[Stored data]
---

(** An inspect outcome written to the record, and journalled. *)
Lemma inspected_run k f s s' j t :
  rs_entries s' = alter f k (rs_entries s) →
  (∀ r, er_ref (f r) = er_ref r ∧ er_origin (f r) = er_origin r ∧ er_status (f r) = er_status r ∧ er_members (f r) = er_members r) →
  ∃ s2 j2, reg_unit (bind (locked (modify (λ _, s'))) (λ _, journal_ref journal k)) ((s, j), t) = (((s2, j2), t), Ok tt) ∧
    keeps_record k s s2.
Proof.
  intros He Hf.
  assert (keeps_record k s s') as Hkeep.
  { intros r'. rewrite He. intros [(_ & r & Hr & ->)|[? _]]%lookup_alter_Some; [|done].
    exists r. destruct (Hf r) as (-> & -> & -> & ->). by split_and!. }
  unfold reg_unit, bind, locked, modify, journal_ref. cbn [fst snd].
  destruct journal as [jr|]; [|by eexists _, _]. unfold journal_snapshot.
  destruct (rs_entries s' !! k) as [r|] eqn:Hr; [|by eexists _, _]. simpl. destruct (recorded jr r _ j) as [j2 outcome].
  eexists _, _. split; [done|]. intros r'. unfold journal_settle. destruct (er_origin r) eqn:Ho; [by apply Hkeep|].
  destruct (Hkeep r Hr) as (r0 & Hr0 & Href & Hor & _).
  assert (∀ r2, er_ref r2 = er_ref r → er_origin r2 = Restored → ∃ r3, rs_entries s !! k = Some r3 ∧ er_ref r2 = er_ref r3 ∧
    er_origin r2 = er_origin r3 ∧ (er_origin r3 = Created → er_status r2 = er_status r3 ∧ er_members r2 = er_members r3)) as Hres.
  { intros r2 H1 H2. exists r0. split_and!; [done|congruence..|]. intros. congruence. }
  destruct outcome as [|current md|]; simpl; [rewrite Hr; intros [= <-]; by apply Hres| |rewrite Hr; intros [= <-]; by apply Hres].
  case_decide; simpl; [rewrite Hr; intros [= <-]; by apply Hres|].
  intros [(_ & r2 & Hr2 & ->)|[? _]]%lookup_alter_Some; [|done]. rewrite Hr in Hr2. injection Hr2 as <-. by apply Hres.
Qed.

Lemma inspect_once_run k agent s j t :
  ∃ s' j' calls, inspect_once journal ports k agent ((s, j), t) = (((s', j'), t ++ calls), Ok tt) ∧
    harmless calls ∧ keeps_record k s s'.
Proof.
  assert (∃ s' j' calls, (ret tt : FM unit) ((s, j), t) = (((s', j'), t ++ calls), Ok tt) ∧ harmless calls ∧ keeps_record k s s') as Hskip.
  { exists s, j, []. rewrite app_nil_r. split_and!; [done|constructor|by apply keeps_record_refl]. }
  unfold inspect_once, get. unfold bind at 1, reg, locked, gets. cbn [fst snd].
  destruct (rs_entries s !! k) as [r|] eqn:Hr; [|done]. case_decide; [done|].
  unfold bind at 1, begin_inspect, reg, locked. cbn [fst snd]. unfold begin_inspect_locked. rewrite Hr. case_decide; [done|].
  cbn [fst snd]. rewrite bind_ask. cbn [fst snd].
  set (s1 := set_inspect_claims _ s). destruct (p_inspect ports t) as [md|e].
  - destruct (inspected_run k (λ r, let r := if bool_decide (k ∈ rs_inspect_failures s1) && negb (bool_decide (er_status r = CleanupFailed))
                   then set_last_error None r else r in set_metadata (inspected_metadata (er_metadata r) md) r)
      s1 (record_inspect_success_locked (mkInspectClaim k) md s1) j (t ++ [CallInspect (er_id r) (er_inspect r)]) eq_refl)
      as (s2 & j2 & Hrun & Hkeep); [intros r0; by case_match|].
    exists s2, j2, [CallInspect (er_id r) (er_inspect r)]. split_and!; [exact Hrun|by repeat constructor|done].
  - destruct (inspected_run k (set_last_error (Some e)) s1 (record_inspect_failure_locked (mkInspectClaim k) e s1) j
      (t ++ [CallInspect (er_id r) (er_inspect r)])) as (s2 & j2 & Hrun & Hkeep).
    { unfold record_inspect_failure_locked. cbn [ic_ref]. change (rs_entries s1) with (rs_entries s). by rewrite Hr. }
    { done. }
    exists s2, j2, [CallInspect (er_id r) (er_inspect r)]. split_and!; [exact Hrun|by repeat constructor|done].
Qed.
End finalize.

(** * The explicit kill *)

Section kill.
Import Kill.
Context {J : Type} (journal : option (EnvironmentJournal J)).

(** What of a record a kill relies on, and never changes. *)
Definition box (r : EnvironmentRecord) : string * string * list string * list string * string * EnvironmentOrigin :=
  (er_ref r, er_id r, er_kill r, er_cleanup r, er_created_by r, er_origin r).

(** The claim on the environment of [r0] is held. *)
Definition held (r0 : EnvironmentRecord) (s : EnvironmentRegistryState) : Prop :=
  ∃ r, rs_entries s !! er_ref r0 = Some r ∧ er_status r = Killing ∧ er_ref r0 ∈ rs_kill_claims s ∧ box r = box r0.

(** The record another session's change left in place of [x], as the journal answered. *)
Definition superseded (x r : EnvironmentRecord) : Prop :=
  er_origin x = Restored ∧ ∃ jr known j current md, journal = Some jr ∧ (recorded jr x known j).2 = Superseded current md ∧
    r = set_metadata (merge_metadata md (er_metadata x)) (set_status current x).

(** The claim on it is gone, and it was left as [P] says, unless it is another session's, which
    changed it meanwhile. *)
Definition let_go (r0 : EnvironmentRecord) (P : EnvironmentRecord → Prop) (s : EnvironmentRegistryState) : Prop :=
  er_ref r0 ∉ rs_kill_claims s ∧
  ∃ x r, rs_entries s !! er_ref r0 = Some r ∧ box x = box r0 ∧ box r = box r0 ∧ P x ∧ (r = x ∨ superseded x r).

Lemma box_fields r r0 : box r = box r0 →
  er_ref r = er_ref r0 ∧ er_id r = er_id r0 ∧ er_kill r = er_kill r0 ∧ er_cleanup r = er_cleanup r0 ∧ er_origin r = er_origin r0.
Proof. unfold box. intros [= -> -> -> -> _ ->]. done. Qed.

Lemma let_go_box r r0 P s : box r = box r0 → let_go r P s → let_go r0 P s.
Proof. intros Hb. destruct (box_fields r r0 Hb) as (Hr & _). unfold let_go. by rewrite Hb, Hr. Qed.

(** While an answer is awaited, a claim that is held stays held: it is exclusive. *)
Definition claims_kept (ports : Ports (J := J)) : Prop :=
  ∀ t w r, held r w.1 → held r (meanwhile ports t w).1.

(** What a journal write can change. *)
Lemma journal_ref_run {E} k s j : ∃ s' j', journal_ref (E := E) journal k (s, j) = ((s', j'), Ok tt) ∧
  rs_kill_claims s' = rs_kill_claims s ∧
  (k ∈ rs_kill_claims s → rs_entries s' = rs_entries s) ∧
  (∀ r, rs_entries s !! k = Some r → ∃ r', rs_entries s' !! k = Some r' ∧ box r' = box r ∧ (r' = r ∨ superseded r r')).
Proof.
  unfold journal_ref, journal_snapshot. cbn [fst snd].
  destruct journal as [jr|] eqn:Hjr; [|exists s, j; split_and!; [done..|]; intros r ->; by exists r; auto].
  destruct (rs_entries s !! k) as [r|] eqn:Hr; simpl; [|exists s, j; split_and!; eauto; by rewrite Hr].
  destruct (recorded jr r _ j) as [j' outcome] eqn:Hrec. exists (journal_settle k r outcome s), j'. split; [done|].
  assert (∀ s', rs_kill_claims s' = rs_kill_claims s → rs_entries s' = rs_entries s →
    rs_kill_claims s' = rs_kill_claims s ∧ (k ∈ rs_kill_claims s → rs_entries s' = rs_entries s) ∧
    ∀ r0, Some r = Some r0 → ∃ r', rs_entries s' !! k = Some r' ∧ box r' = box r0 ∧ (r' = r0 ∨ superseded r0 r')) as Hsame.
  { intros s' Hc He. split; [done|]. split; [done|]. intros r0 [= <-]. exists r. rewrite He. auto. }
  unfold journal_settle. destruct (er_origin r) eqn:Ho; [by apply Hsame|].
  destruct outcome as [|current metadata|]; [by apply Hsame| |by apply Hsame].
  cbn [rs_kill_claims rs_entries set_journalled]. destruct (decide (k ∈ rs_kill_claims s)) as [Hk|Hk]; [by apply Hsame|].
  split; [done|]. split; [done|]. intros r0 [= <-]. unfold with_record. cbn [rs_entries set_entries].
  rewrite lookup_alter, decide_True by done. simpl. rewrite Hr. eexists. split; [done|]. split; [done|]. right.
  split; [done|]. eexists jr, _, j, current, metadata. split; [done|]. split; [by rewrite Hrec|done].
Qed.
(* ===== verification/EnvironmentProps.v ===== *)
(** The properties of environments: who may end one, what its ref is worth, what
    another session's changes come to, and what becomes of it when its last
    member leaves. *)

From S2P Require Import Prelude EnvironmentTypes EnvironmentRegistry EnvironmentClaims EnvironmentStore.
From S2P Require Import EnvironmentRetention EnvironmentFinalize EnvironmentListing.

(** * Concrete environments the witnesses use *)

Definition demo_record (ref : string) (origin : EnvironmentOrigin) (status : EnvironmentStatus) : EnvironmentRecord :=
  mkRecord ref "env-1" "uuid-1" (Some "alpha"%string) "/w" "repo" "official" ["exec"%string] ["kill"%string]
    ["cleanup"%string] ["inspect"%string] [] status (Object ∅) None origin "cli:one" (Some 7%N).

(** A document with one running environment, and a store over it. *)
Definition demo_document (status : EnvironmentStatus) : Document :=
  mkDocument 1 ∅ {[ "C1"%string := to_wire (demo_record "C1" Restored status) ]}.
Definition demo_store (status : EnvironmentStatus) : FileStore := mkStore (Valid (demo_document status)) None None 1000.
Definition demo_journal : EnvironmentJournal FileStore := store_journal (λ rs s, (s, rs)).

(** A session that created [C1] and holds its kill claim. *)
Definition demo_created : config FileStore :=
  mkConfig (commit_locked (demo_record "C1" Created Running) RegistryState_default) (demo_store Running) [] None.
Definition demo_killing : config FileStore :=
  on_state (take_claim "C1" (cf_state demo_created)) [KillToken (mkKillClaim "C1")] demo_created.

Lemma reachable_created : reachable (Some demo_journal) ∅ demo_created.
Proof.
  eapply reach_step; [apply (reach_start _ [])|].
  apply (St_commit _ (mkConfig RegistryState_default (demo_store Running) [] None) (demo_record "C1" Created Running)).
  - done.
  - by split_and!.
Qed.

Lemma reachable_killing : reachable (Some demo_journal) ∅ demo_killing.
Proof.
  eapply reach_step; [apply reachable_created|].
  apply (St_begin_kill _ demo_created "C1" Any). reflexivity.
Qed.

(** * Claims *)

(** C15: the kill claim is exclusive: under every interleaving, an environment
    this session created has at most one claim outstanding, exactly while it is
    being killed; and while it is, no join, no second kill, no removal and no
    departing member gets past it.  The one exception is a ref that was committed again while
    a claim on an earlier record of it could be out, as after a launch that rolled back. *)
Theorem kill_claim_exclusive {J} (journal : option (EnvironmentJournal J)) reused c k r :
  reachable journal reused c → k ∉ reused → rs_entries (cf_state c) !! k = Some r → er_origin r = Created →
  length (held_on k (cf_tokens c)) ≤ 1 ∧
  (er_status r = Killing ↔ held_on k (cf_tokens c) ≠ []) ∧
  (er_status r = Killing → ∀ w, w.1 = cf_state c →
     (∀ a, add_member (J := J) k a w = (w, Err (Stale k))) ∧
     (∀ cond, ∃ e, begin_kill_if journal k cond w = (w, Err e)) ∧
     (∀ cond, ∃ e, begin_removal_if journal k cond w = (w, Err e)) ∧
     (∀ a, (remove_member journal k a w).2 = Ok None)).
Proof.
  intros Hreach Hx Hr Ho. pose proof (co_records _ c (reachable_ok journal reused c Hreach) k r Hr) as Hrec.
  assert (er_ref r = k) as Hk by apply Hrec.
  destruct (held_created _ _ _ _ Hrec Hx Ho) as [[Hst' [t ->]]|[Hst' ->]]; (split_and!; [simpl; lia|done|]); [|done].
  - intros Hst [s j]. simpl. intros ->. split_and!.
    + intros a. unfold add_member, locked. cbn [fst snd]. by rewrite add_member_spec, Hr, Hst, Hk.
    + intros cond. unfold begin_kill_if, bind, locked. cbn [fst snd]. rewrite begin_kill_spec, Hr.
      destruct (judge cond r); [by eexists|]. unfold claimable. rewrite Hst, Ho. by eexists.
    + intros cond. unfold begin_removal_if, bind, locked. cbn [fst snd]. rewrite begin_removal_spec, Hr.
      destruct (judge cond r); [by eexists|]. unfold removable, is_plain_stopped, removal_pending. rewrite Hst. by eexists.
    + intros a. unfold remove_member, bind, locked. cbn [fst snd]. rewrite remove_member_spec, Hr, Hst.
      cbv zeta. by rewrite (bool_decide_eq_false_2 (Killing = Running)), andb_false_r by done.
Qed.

---

- Task:
All that is wanted is a faithful reproduction of the line above with "Section kill.", the line with "Lemma let_go_box r", and every line in between.

- Solution to this exercise:
Section kill.
Import Kill.
Context {J : Type} (journal : option (EnvironmentJournal J)).

(** What of a record a kill relies on, and never changes. *)
Definition box (r : EnvironmentRecord) : string * string * list string * list string * string * EnvironmentOrigin :=
  (er_ref r, er_id r, er_kill r, er_cleanup r, er_created_by r, er_origin r).

(** The claim on the environment of [r0] is held. *)
Definition held (r0 : EnvironmentRecord) (s : EnvironmentRegistryState) : Prop :=
  ∃ r, rs_entries s !! er_ref r0 = Some r ∧ er_status r = Killing ∧ er_ref r0 ∈ rs_kill_claims s ∧ box r = box r0.

(** The record another session's change left in place of [x], as the journal answered. *)
Definition superseded (x r : EnvironmentRecord) : Prop :=
  er_origin x = Restored ∧ ∃ jr known j current md, journal = Some jr ∧ (recorded jr x known j).2 = Superseded current md ∧
    r = set_metadata (merge_metadata md (er_metadata x)) (set_status current x).

(** The claim on it is gone, and it was left as [P] says, unless it is another session's, which
    changed it meanwhile. *)
Definition let_go (r0 : EnvironmentRecord) (P : EnvironmentRecord → Prop) (s : EnvironmentRegistryState) : Prop :=
  er_ref r0 ∉ rs_kill_claims s ∧
  ∃ x r, rs_entries s !! er_ref r0 = Some r ∧ box x = box r0 ∧ box r = box r0 ∧ P x ∧ (r = x ∨ superseded x r).

Lemma box_fields r r0 : box r = box r0 →
  er_ref r = er_ref r0 ∧ er_id r = er_id r0 ∧ er_kill r = er_kill r0 ∧ er_cleanup r = er_cleanup r0 ∧ er_origin r = er_origin r0.
Proof. unfold box. intros [= -> -> -> -> _ ->]. done. Qed.

Lemma let_go_box r r0 P s : box r = box r0 → let_go r P s → let_go r0 P s.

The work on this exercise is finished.